Shortly after birth, a massive enlargement of the right eye was observed in an otherwise healthy male child. The cornea of the affected eye was vascularized and completely cloudy without a sharp border between cornea and sclera. The diagnosis of a congenital glaucoma was made but an operation was not undertaken because of the difficult anatomical situation and the lost function. When the child was almost 3 years old enucleation was performed to prevent complications due to corneal exposure, and to improve the cosmetic aspect.

RESULTS

The morphological investigations of the enucleated eye disclosed findings typical of what is called in the literature "congenital anterior staphyloma" or "congenital corneal staphyloma", namely a massively staphylomatous cornea with superficial neovascularization, destruction of Bowman's layer, and absence of Descemet's layer as well as corneal endothelium. Angle structures were completely absent, and the corneal back-side was lined by a pigment epithelial layer and focally by an additional inner layer of non-pigmented epithelium. There was no anterior chamber. The lens was markedly diminished in size (microphakia) and partly embedded in the corneal stroma. Pars muscularis and pars ciliaris of the ciliary body were separated. Elongated, thin ciliary processes were extended towards the small lens while the pars muscularis was fully covered by the retina.

CONCLUSIONS

This rare, complex malformation syndrome which can be easily distinguished from primary congenital glaucoma should not be reduced conceptually to the corneal staphyloma because this staphyloma constitutes only a part of the whole.

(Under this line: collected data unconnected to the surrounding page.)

(** *** Setup *)

Lemma create_vaultKey_Ok ctx u v k e w w' x :
  create_vaultKey ctx u v k e w = (w', Ok x) ->
  vk_tenantId k = ctx /\ vw_vaultKeys w !! (u, v) = None
  /\ w' = set_vaultKeys (<[(u, v) := k]> (vw_vaultKeys w)) w.
Proof.
  unfold create_vaultKey. intros H. tx_inv H. subst. split; [done|]. split; [|done].
  by destruct (vw_vaultKeys w !! (u, v)).
Qed.

(** The users row at version [n + 1], with its artifact, once every row of the user
    is at that version. *)
Lemma coherent_bump w w' u U U' k :
  coherent w -> vw_users w !! u = Some U -> vu_tenantId U' = vu_tenantId U ->
  vu_keyVersion U' = vu_keyVersion U + 1 -> vu_vaultSetupAt U' <> None ->
  vw_users w' = <[u := U']> (vw_users w) ->
  vw_vaultKeys w' = <[(u, vu_keyVersion U') := k]> (vw_vaultKeys w) ->
  (forall i e', vw_entries w' !! i = Some e' -> exists e, vw_entries w !! i = Some e
     /\ en_userId e' = en_userId e /\ en_tenantId e' = en_tenantId e
     /\ en_keyVersion e' = if en_userId e =s u then vu_keyVersion U' else en_keyVersion e) ->
  (forall j h', vw_history w' !! j = Some h' -> exists e', vw_entries w' !! hi_entryId h' = Some e'
     /\ hi_tenantId h' = en_tenantId e' /\ hi_keyVersion h' = en_keyVersion e') ->
  (forall j a' i, vw_attachments w' !! j = Some a' -> at_entryId a' = Some i -> exists e',
     vw_entries w' !! i = Some e' /\ at_tenantId a' = en_tenantId e'
     /\ (at_mode a' = 2 -> cek_at (en_keyVersion e') (at_cek a'))) ->
  coherent w'.
Proof.
  intros [C1 C2 C3 C4 C5 C6] HU Ht Hv Hs Hus Hks He Hh Ha.
  assert (Hn : 0 <= vu_keyVersion U) by (by eapply C1).
  split.
  - intros v V. rewrite Hus. destruct (decide (u = v)) as [<-|Hne].
    + rewrite lookup_insert_eq. intros [= <-]. split; [lia|]. split; [done|]. lia.
    + rewrite lookup_insert_ne by done. apply C1.
  - intros i e' Hi. destruct (He _ _ Hi) as (e & Hie & Eu & Et & Ev). rewrite Hus, Eu, Et, Ev.
    destruct (C2 _ _ Hie) as (V & HV & ? & ? & ?). case_bool_decide as Hq.
    + rewrite Hq in *. exists U'. rewrite lookup_insert_eq. split; [done|]. simplify_eq. split; [congruence|].
      split; [done|]. lia.
    + exists V. rewrite lookup_insert_ne by done. done.
  - exact Hh.
  - exact Ha.
  - intros v n x. rewrite Hus, Hks. destruct (decide ((u, vu_keyVersion U') = (v, n))) as [[= -> <-]|Hne].
    + intros _. exists U'. rewrite lookup_insert_eq. split; [done|]. lia.
    + rewrite lookup_insert_ne by done. intros Hx. destruct (C5 _ _ _ Hx) as (V & HV & ?).
      destruct (decide (u = v)) as [<-|Hne']; [|exists V; by rewrite lookup_insert_ne].
      exists U'. rewrite lookup_insert_eq. split; [done|]. simplify_eq. lia.
  - intros v V n. rewrite Hus, Hks. destruct (decide ((u, vu_keyVersion U') = (v, n))) as [[= -> <-]|Hne].
    + intros _ _. rewrite lookup_insert_eq. by eexists.
    + rewrite (lookup_insert_ne (vw_vaultKeys w)) by done. destruct (decide (u = v)) as [<-|Hne'].
      * rewrite lookup_insert_eq. intros [= <-] Hr. eapply C6; [done|].
        assert (n <> vu_keyVersion U') by congruence. lia.
      * rewrite lookup_insert_ne by done. apply C6.
Qed.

Taking the leading morphological aberrations into consideration we would rather propose the new term " corneal staphyloma- anterior chamber agenesia- microphakia syndrome (CSAMS). We hypothesize that CSAMS may be due to a pathological fusion of the early anterior optic cup. As the posterior eye segment is often normal in CSAMS, a staphyloma excision along with a sclero-keratoplasty might be an alternative therapeutic option to avoid enucleation and restore ambulatory vision.

摘要

病例报告

一名原本健康的男婴出生后不久,右眼出现明显肿大。患眼的角膜血管化且完全浑浊,角膜与巩膜之间没有清晰的边界。诊断为先天性青光眼,但由于解剖结构复杂和功能丧失,未进行手术。当孩子快3岁时,为防止角膜暴露引起并发症并改善外观,进行了眼球摘除术。

结果

对摘除眼球的形态学检查发现了文献中所称的“先天性前葡萄肿”或“先天性角膜葡萄肿”的典型表现,即巨大的葡萄肿样角膜伴浅表血管新生、Bowman层破坏、Descemet层及角膜内皮缺失。房角结构完全缺失,角膜后侧由色素上皮层覆盖,局部还有一层额外的无色素上皮内层。无前房。晶状体明显变小(小晶状体),部分嵌入角膜基质。睫状体的肌部和睫状部分离。细长、薄的睫状突向小晶状体延伸,而肌部完全被视网膜覆盖。

结论

这种罕见的复杂畸形综合征可轻易与原发性先天性青光眼区分开来,不应仅从概念上简化为角膜葡萄肿,因为这种葡萄肿只是整体的一部分。考虑到主要的形态学异常,我们更倾向于提出新术语“角膜葡萄肿 - 前房发育不全 - 小晶状体综合征(CSAMS)”。我们推测CSAMS可能是由于早期视杯前部的病理性融合所致。由于CSAMS患者的眼后段通常正常,葡萄肿切除联合巩膜角膜移植术可能是一种替代治疗选择,可避免眼球摘除并恢复可走动时的视力。